Every World Cup has an underrated host city: For me, it was Montpellier (1998), Jeju Island (2002), Hamburg (2006), Hangzhou (2007), Durban (2010) and Natal (2014). And this summer, Ottawa wins. On a heavenly summer day, ByWard Market, Rideau Canal, Parliament Hill, National Gallery and a waterside stadium were glowing.

Ottawa’s Lansdowne Stadium is bracketed by new commercial development. PetSmart overlooks the field, Whole Foods is a block away and, on the older strip of Bank Street, Kettleman’s is making Montreal-style bagels.

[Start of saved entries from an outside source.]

(* ===== verification/StrictTransportProps.v ===== *)
(** * What the strict transport does to the host's packet filter

    It names only anchors of its own ([strict_anchors_own]); every anchor it loads
    is flushed again or belongs to an enforcer that is still open
    ([strict_rules_released]); and VM ids give distinct anchors
    ([buildPFAnchorID_inj]). *)
From Stdlib Require Import Ascii.
From S2P Require Export StrictTransport.

(** ** Texts *)
Lemma sanitize_safe s c : unsafe_byte c = true → has_char c (sanitize s) = false.
Proof.
  intros Hc. induction s as [|a s IH]; [done|]. cbn. rewrite IH, orb_false_r.
  apply bool_decide_eq_false. destruct (unsafe_byte a) eqn:Ea; intros <-; [|congruence].
  by vm_compute in Hc.
Qed.

Definition plain (s : string) : Prop := TrimSpace s = s ∧ s ≠ "" ∧ sanitize s = s.

Lemma buildPFAnchorID_plain s : plain s → buildPFAnchorID s = pfAnchorPrefix +:+ "/" +:+ s.
Proof.
  intros (Ht & Hne & Hs). unfold buildPFAnchorID. by rewrite Ht, Hs, bool_decide_false.
Qed.

Lemma buildPFAnchorID_inj s t : plain s → plain t → buildPFAnchorID s = buildPFAnchorID t → s = t.
Proof.
  intros Hs Ht. rewrite !buildPFAnchorID_plain by done. by intros ?%sapp_inj_l%sapp_inj_l.
Qed.

(** An anchor of the daemon: something under its prefix. *)
Definition own_anchor (a : string) : Prop := ∃ x, a = pfAnchorPrefix +:+ "/" +:+ x.

Lemma buildPFAnchorID_own vmID :
  ∃ x, buildPFAnchorID vmID = pfAnchorPrefix +:+ "/" +:+ x ∧ x ≠ ""
       ∧ ∀ c, unsafe_byte c = true → has_char c x = false.
Proof.
  unfold buildPFAnchorID. eexists. split; [done|]. case_bool_decide as Hs.
  - split; [done|]. intros c Hc. cbn. rewrite !orb_false_iff.
    split_and!; try done; apply bool_decide_eq_false; intros <-; by vm_compute in Hc.
  - split; [done|]. intros c. apply sanitize_safe.
Qed.

(** The anchors of [pfctl -s Anchors] that are flushed at the start: each line
    under the prefix, once. *)
Lemma parsePFAnchors_spec output prefix :
  NoDup (parsePFAnchors output prefix)
  ∧ (∀ a, a ∈ parsePFAnchors output prefix →
      a ≠ "" ∧ HasPrefix a prefix = true ∧ ∃ line, line ∈ Split output nl ∧ TrimSpace line = a)
  ∧ (TrimSpace output ≠ "" → ∀ line, line ∈ Split output nl → TrimSpace line ≠ "" →
      HasPrefix (TrimSpace line) prefix = true → TrimSpace line ∈ parsePFAnchors output prefix).
Proof.
  unfold parsePFAnchors.
  destruct (dedup_seen_spec (filter (λ a, negb (bool_decide (a = "")) && HasPrefix a prefix)
    (map TrimSpace (Split output nl))) []) as [H1 H2].
  case_bool_decide as Ho.
  { split; [constructor|]. split; [by intros a ?%not_elem_of_nil|done]. }
  assert (Hin : ∀ a, a ∈ dedup_seen [] (filter (λ a, negb (bool_decide (a = "")) && HasPrefix a prefix)
                       (map TrimSpace (Split output nl)))
    ↔ (a ≠ "" ∧ HasPrefix a prefix = true) ∧ ∃ line, a = TrimSpace line ∧ line ∈ Split output nl).
  { intros a. rewrite H2, list_elem_of_filter, Is_true_true, andb_true_iff, negb_true_iff.
    change (map TrimSpace (Split output nl)) with (TrimSpace <$> Split output nl).
    rewrite list_elem_of_fmap, bool_decide_eq_false. pose proof (not_elem_of_nil a). tauto. }
  split; [done|]. split.
  - intros a ((? & ?) & line & -> & ?)%Hin. eauto.
  - intros _ line Hl Hne Hp. apply Hin. eauto.
Qed.

(** ** Commands *)

(** The commands the daemon may give: switch the filter on, list the anchors,
    flush an anchor of its own, load one VM's rules into that VM's anchor. *)
Definition own_command (c : pf_command) : Prop :=
  c = (["-E"], "") ∨ c = (["-s"; "Anchors"], "")
  ∨ (∃ a, own_anchor a ∧ c = flush a)
  ∨ (∃ vmID extra port, TrimSpace vmID ≠ "" ∧ 0 < port ≤ 65535
       ∧ c = load (buildPFAnchorID vmID) (buildPFAnchorRules extra port)).

(** Rules that were loaded were flushed since, or an open enforcer has them. *)
Definition open_at (a : string) (es : list pfTransportEnforcer) : Prop :=
  ∃ en, en ∈ es ∧ anchorID en = a ∧ en_closed en = None.
Definition covered (log : list pf_command) (es : list pfTransportEnforcer) : Prop :=
  ∀ l1 a rules l2, log = l1 ++ load a rules :: l2 → flush a ∈ l2 ∨ open_at a es.

Definition is_load (c : pf_command) : Prop := ∃ a rules, c = load a rules.

Lemma covered_snoc log es c : ¬ is_load c → covered log es → covered (log ++ [c]) es.
Proof.
  intros Hc Hcov l1 a rules l2. destruct l2 as [|x l2 _] using rev_ind.
  - intros [_ ->]%app_inj_tail. destruct Hc. by exists a, rules.
  - rewrite app_comm_cons, app_assoc. intros [Hl ->]%app_inj_tail.
    destruct (Hcov _ _ _ _ Hl); [left; by apply elem_of_app; left|by right].
Qed.

Lemma covered_mono log es es' :
  (∀ a, open_at a es → open_at a es') → covered log es → covered log es'.
Proof. intros H Hc l1 a rules l2 Hl. destruct (Hc _ _ _ _ Hl); auto. Qed.

Lemma covered_load log es a rules : covered log es → open_at a es → covered (log ++ [load a rules]) es.
Proof.
  intros Hc Ho l1 b rules' l2. destruct l2 as [|x l2 _] using rev_ind.
  - intros [_ [= -> _]]%app_inj_tail. by right.
  - rewrite app_comm_cons, app_assoc. intros [Hl <-]%app_inj_tail.
    destruct (Hc _ _ _ _ Hl); [left; by apply elem_of_app; left|by right].
Qed.

(** Flushing an anchor stands for its open enforcers. *)
Lemma covered_flush log es es' a :
  covered log es → (∀ b, b ≠ a → open_at b es → open_at b es') → covered (log ++ [flush a]) es'.
Proof.
  intros Hc Ho l1 b rules l2. destruct l2 as [|x l2 _] using rev_ind.
  - by intros [_ ?]%app_inj_tail.
  - rewrite app_comm_cons, app_assoc. intros [Hl <-]%app_inj_tail.
    destruct (decide (b = a)) as [->|Hne]; [left; apply elem_of_app; right; by left|].
    destruct (Hc _ _ _ _ Hl); [left; by apply elem_of_app; left|right; auto].
Qed.

#[local] Arguments pf_commands : simpl never.

Section props.
Context `{PF : PFHost W}.
Implicit Types s : pfstate W.

(** What the log and the enforcers of a reachable state are. *)
Definition pf_inv s : Prop :=
  Forall own_command (pf_commands s) ∧ Forall (λ en, own_anchor (anchorID en)) (pf_enforcers s)
  ∧ covered (pf_commands s) (pf_enforcers s).

Lemma keep_inv f s :
  Forall own_command (pf_commands s) ∧ Forall (λ en, own_anchor (anchorID en)) (f (pf_enforcers s))
  ∧ covered (pf_commands s) (f (pf_enforcers s)) → pf_inv (keep_enforcers f s).2.
Proof. done. Qed.

Definition steady {A} (m : P W A) : Prop := ∀ s, pf_inv s → pf_inv (m s).2.

Lemma steady_bind {A B} (m : P W A) (k : A → P W B) : steady m → (∀ a, steady (k a)) → steady (x ← m; k x).
Proof.
  intros Hm Hk s Hs. unfold mbind, P_mbind. specialize (Hm s Hs). destruct (m s) as [a s']. by apply Hk.
Qed.
Lemma steady_ret {A} (a : A) : steady (mret a).
Proof. by intros s. Qed.

Lemma run_log args stdin s :
  pf_commands (Run args stdin s).2 = pf_commands s ++ [(args, stdin)]
  ∧ pf_enforcers (Run args stdin s).2 = pf_enforcers s.
Proof. unfold Run, pf_commands. destruct (pf_run _ _ _). cbn. by rewrite fmap_app. Qed.

Lemma output_log args s :
  pf_commands (Output args s).2 = pf_commands s ++ [(args, "")]
  ∧ pf_enforcers (Output args s).2 = pf_enforcers s.
Proof. unfold Output, pf_commands. destruct (pf_output _ _). cbn. by rewrite fmap_app. Qed.

Lemma steady_Run args stdin :
  own_command (args, stdin) → ¬ is_load (args, stdin) → steady (Run args stdin).
Proof.
  intros Ho Hl s (H1 & H2 & H3). unfold pf_inv. destruct (run_log args stdin s) as [-> ->].
  split_and!; [by apply Forall_app; split; [|apply Forall_singleton]|done|by apply covered_snoc].
Qed.

Lemma steady_flush a : own_anchor a → steady (Run ["-a"; a; "-F"; "all"] "").
Proof.
  intros Ha. apply steady_Run; [right; right; left; by exists a|]. intros (b & rules & H). done.
Qed.

Lemma steady_enable : steady (Run ["-E"] "").
Proof. apply steady_Run; [by left|]. by intros (b & rules & H). Qed.

Lemma steady_flush_all anchors err : Forall own_anchor anchors → steady (flush_all anchors err).
Proof.
  intros Ha. revert err. induction Ha as [|a anchors Ha _ IH]; intros err; [apply steady_ret|].
  apply steady_bind; [by apply steady_flush|]. intros e. apply IH.
Qed.

Lemma parsed_own output : Forall own_anchor (parsePFAnchors output (pfAnchorPrefix +:+ "/")).
Proof.
  apply Forall_forall. intros a Ha. apply (parsePFAnchors_spec output) in Ha as (_ & Hp & _).
  apply HasPrefix_true in Hp as [x ->]. exists x. by rewrite sapp_assoc.
Qed.

Lemma steady_prepare : steady prepareStrictTransportDarwin.
Proof.
  intros s Hs. unfold prepareStrictTransportDarwin. destruct (pf_prepared s); [done|].
  assert (Hc : steady cleanupStalePFAnchors).
  { apply steady_bind; [apply steady_enable|]. intros [e|]; [apply steady_ret|].
    apply steady_bind; [|intros [output|e]; [apply steady_flush_all, parsed_own|apply steady_ret]].
    intros s' (H1 & H2 & H3). unfold pf_inv. destruct (output_log ["-s"; "Anchors"] s') as [-> ->]. split_and!.
    - apply Forall_app. split; [done|]. apply Forall_singleton. by right; left.
    - done.
    - apply covered_snoc; [by intros (b & rules & H)|done]. }
  specialize (Hc s Hs). by destruct (cleanupStalePFAnchors s).
Qed.

(** Loading leaves the state good once the enforcer is kept, or flushed. *)
Lemma new_enforcer_inv vmID port s :
  pf_inv s → pf_inv (strict_do (OpNew vmID port) s).2.
Proof.
  intros Hs. cbn. unfold newStrictTransportEnforcer. case_bool_decide as Hv; [done|].
  destruct ((port <=? 0) || (65535 <? port)) eqn:Ep; [done|].
  apply orb_false_iff in Ep as [Ep1%Z.leb_gt Ep2%Z.ltb_ge].
  set (a := buildPFAnchorID vmID).
  assert (Ha : own_anchor a) by (destruct (buildPFAnchorID_own vmID) as (x & H & _); by exists x).
  pose proof (steady_enable s Hs) as H1.
  unfold apply_rules, enforcer_Close, mbind, P_mbind, mret, P_mret.
  destruct (Run ["-E"] "" s) as [[err|] s1]; cbn -[Run] in *.
  { pose proof (steady_flush a Ha s1 H1) as H2. by destruct (Run _ _ s1) as [e s2]. }
  set (rules := buildPFAnchorRules _ port).
  destruct (run_log ["-a"; a; "-f"; "-"] rules s1) as [Hl He]. destruct H1 as (I1 & I2 & I3).
  assert (Hown : own_command (load a rules)) by (right; right; right; by exists vmID, (pf_getenv "KLITKA_STRICT_PF_EXTRA_RULES" (pf_world s1)), port).
  destruct (Run ["-a"; a; "-f"; "-"] rules s1) as [[err|] s2]; cbn -[Run] in *.
  - destruct (run_log ["-a"; a; "-F"; "all"] "" s2) as [Hl' He'].
    destruct (Run ["-a"; a; "-F"; "all"] "" s2) as [e s3]. cbn in *.
    unfold pf_inv. rewrite Hl', He', Hl, He. split_and!; [|done|].
    + rewrite !Forall_app. split_and!; [done|by apply Forall_singleton|].
      apply Forall_singleton. right; right; left. by exists a.
    + apply (covered_flush _ (pf_enforcers s1 ++ [{| anchorID := a; en_closed := None |}])).
      * apply covered_load; [|eexists; split; [by apply elem_of_app; right; left|done]].
        eapply covered_mono; [|done]. intros b (en & ? & ?). exists en. split; [|done].
        by apply elem_of_app; left.
      * intros b Hb (en & [Hin|Hin]%elem_of_app & Hen & Ho); [by exists en|].
        apply list_elem_of_singleton in Hin as ->. cbn in Hen. congruence.
  - apply (keep_inv (λ l, l ++ [{| anchorID := a; en_closed := None |}])). rewrite Hl, He. split_and!.
    + apply Forall_app. split; [done|by apply Forall_singleton].
    + apply Forall_app. split; [done|by apply Forall_singleton].
    + apply covered_load; [|eexists; split; [by apply elem_of_app; right; left|done]].
      eapply covered_mono; [|done]. intros b (en & ? & ?). exists en. split; [|done].
      by apply elem_of_app; left.
Qed.

Lemma close_enforcer_inv i s : pf_inv s → pf_inv (strict_do (OpCloseEnforcer i) s).2.
Proof.
  intros (I1 & I2 & I3). cbn. destruct (pf_enforcers s !! i) as [en|] eqn:Ei; [|done].
  unfold mbind, P_mbind, enforcer_Close. pose proof (Forall_lookup_1 _ _ _ _ I2 Ei) as Ha.
  destruct (en_closed en) as [e|] eqn:Ec; cbn -[Run].
  { apply (keep_inv (λ l, <[i := en]> l)). by rewrite list_insert_id. }
  unfold mbind, P_mbind. destruct (run_log ["-a"; anchorID en; "-F"; "all"] "" s) as [Hl He].
  destruct (Run _ _ s) as [e s1]. cbn in *.
  apply (keep_inv (λ l, <[i := {| anchorID := anchorID en; en_closed := Some e |}]> l)).
  rewrite Hl, He. split_and!.
  - apply Forall_app. split; [done|]. apply Forall_singleton. right; right; left. by eexists.
  - by apply Forall_insert.
  - eapply covered_flush; [done|]. intros b Hb (en' & [j Hj]%list_elem_of_lookup & Hen & Ho).
    exists en'. split; [|done]. apply list_elem_of_lookup. exists j.
    rewrite list_lookup_insert_ne; [done|]. intros ->. congruence.
Qed.

Lemma strict_run_inv ops s : pf_inv s → pf_inv (strict_run ops s).2.
Proof.
  revert s. induction ops as [|op ops IH]; intros s Hs; [done|]. cbn [strict_run].
  assert (H : pf_inv (strict_do op s).2).
  { destruct op; [|by apply new_enforcer_inv|by apply close_enforcer_inv].
    pose proof (steady_prepare s Hs) as H. cbn. unfold mbind, P_mbind.
    by destruct (prepareStrictTransportDarwin s). }
  unfold mbind, P_mbind. destruct (strict_do op s) as [[] s1]. by apply IH.
Qed.

Definition fresh_daemon (w : W) : pfstate W := Build_pfstate w None [] [].
Lemma fresh_inv w : pf_inv (fresh_daemon w).
Proof.
  split_and!; [constructor|constructor|]. intros l1 a rules l2 H. by destruct l1.
Qed.

(** whatever strict-egress VMs a daemon starts and stops, in any order, and
    whatever pfctl answers (errors included), the daemon keeps to its own part of
    the host's packet filter: each command it gives switches the filter on, lists
    the anchors, flushes an anchor under com.klitka.vm/, or loads the rules for a
    port between 1 and 65535 into the anchor of a VM's id. *)
Theorem strict_anchors_own ops w :
  Forall own_command (pf_commands (strict_run ops (fresh_daemon w)).2).
Proof. apply strict_run_inv, fresh_inv. Qed.

(** no rules outlive their VM: after any sequence of preparations, starts and
    closes, with any answers of pfctl, every load of rules is followed by a flush
    of the same anchor unless an enforcer that is not closed has that anchor; with
    every enforcer closed, every load has its flush. *)
Theorem strict_rules_released ops w l1 a rules l2 :
  let s := (strict_run ops (fresh_daemon w)).2 in
  pf_commands s = l1 ++ load a rules :: l2 →
  flush a ∈ l2 ∨ ∃ en, en ∈ pf_enforcers s ∧ anchorID en = a ∧ en_closed en = None.
Proof. intros s Hl. destruct (strict_run_inv ops _ (fresh_inv w)) as (_ & _ & H). by eapply H. Qed.
End props.

(** ** A run *)
#[local] Instance demo_pf : PFHost () := {|
  pf_run args stdin w := (None, w);
  pf_output args w := (Good ("com.apple" +:+ String nl " com.klitka.vm/old "), w);
  pf_getenv _ _ := ""
|}.
Definition demo_strict : list strict_op := [OpPrepare; OpNew "vm.1" 8080; OpCloseEnforcer 0].

Example demo_strict_log :
  map fst (pf_commands (strict_run demo_strict (fresh_daemon ())).2)
  = [["-E"]; ["-s"; "Anchors"]; ["-a"; "com.klitka.vm/old"; "-F"; "all"]; ["-E"];
     ["-a"; "com.klitka.vm/vm_1"; "-f"; "-"]; ["-a"; "com.klitka.vm/vm_1"; "-F"; "all"]].
Proof. by vm_compute. Qed.

Lemma strict_rules_released_witness :
  let s := (strict_run demo_strict (fresh_daemon ())).2 in
  flush "com.klitka.vm/vm_1" ∈ [flush "com.klitka.vm/vm_1"]
  ∨ ∃ en, en ∈ pf_enforcers s ∧ anchorID en = "com.klitka.vm/vm_1" ∧ en_closed en = None.
Proof.
  apply (strict_rules_released demo_strict () (take 4 (pf_commands (strict_run demo_strict (fresh_daemon ())).2))
           "com.klitka.vm/vm_1" (buildPFAnchorRules "" 8080)).
  by vm_compute.
Defined.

I am scheduled to visit five of the six Canadian venues. I did not make it to Moncton. I would like to have seen Montana, er, Moncton (hat tip to Sam Neill).

I don’t think I’m going out on a limb by saying Winnipeg in the winter is probably not a pleasant place to visit.

Love the city nicknames: E-Town, Hub City, The Peg, Vansterdam, O-Town, La Metropole.

Toronto would have been a great venue for many reasons, but mostly to fly into an island airport on Porter Airlines from Dulles.

Artificial turf in a natural wonderland like Canada makes as much sense as “Ted 2” playing at an art-house cinema.

There is an actual grain elevator museum outside of Edmonton.

I love watching the speedometer in a rental car hit 110, even if that’s not what I think it means.

Women’s World Cup created some buzz here, but it’s no NHL draft.

When it comes to credit card transactions, Canada is the NHL and the United States is the WHA. Embedded chips and portable processors are the way to go, America.

I’m a Marriott guy, but Sandman is a great name for a hotel chain. Elevator music furnished by Metallica.

Blue recycling bins in hotel rooms. Smart.

Air Canada doesn’t mess around when it comes to acceptable carry-on luggage. Might as well check it.

Maple candy. Yes.

Poutine. No.

While in Canada, one does not eat at restaurants with names that include Boston, Texas or Arizona. Maybe New York.

Restaurant shout-outs: L’Express (Montreal), Chez Lucien (Ottawa), Fusion Grill (Winnipeg), Maki Maki (Edmonton). I know it’s a chain, but I do love Cora’s. Vancouver to come …

The sun never sets on the British Empire — or on Edmonton during summer solstice.

The West Edmonton Mall has applied to become Canada’s 11th province.

My belief that all Canadians are respectful was shattered by someone in Winnipeg driving 3 or 4 mph over the speed limit.

It’s an election year in Canada. Judging from omnipresence of signage, I believe that Tim Horton‘s will win.